WHAT THIS TASK INVOLVES: Gather up every line from the entries below that uses the word "base".

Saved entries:
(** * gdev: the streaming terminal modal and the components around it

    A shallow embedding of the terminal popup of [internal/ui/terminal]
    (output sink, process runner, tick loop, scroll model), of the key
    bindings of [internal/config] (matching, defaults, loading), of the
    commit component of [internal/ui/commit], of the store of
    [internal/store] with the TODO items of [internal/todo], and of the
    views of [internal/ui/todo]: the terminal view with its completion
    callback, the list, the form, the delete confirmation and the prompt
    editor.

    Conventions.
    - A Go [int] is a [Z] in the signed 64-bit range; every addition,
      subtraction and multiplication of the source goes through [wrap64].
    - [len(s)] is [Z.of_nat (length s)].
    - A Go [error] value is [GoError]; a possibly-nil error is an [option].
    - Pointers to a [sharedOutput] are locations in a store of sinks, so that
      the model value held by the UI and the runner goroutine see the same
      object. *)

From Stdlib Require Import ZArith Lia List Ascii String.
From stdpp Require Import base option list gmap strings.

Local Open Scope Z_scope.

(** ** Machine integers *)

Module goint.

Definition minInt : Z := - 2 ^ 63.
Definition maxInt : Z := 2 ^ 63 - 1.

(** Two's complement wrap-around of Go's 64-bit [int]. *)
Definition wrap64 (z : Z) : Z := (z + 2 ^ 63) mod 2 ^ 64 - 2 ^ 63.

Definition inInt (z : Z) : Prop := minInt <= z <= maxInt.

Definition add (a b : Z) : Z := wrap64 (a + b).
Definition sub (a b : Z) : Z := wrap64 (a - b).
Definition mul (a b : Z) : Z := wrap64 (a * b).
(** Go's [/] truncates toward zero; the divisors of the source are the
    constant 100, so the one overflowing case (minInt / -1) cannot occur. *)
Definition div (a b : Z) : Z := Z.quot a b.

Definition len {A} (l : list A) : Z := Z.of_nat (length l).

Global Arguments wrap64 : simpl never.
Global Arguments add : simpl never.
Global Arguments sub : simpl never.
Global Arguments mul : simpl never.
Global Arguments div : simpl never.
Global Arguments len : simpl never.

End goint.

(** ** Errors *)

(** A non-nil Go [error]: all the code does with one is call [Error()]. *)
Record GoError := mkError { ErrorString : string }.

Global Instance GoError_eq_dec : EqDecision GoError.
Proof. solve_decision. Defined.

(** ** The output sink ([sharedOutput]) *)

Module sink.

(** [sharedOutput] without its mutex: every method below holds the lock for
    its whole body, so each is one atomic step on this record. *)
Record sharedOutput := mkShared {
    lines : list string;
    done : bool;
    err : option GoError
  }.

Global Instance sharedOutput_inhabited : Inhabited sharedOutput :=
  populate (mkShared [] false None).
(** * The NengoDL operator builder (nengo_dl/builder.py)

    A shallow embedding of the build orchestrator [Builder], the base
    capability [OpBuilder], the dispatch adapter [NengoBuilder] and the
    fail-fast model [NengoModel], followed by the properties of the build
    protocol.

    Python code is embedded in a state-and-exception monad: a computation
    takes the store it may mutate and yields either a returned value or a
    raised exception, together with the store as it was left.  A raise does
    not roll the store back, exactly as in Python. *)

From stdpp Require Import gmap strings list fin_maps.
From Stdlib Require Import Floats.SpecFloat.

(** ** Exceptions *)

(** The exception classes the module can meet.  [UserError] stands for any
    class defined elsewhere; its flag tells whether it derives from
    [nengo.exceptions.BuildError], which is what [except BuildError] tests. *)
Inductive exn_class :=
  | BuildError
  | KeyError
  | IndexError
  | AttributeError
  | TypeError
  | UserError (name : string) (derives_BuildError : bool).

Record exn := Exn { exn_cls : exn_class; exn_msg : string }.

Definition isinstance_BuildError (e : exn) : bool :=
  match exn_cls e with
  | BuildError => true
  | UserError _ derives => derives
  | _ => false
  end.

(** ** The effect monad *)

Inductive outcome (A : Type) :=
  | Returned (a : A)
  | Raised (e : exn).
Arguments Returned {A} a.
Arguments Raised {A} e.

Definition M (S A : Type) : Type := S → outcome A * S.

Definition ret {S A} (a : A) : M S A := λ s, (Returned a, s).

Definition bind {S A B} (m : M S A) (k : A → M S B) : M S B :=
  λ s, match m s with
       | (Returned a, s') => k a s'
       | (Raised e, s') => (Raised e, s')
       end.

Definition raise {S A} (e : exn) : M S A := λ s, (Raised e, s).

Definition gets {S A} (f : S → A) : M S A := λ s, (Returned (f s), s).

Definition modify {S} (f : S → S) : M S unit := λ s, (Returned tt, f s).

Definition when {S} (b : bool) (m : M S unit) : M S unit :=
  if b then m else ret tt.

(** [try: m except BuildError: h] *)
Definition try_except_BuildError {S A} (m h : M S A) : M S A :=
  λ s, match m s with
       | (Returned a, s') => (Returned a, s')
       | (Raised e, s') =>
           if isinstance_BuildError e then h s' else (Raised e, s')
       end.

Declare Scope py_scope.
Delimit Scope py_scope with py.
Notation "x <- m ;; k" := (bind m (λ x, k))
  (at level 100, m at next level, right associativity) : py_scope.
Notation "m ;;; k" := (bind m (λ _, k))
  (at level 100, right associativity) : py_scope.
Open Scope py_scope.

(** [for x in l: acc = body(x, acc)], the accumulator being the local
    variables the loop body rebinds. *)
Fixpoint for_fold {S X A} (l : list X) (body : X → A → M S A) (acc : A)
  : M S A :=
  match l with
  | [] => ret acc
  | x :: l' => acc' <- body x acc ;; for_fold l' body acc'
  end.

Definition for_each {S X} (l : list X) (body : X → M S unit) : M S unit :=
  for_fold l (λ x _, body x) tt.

RESPONSE BELOW:
From stdpp Require Import base option list gmap strings.
    A shallow embedding of the build orchestrator [Builder], the base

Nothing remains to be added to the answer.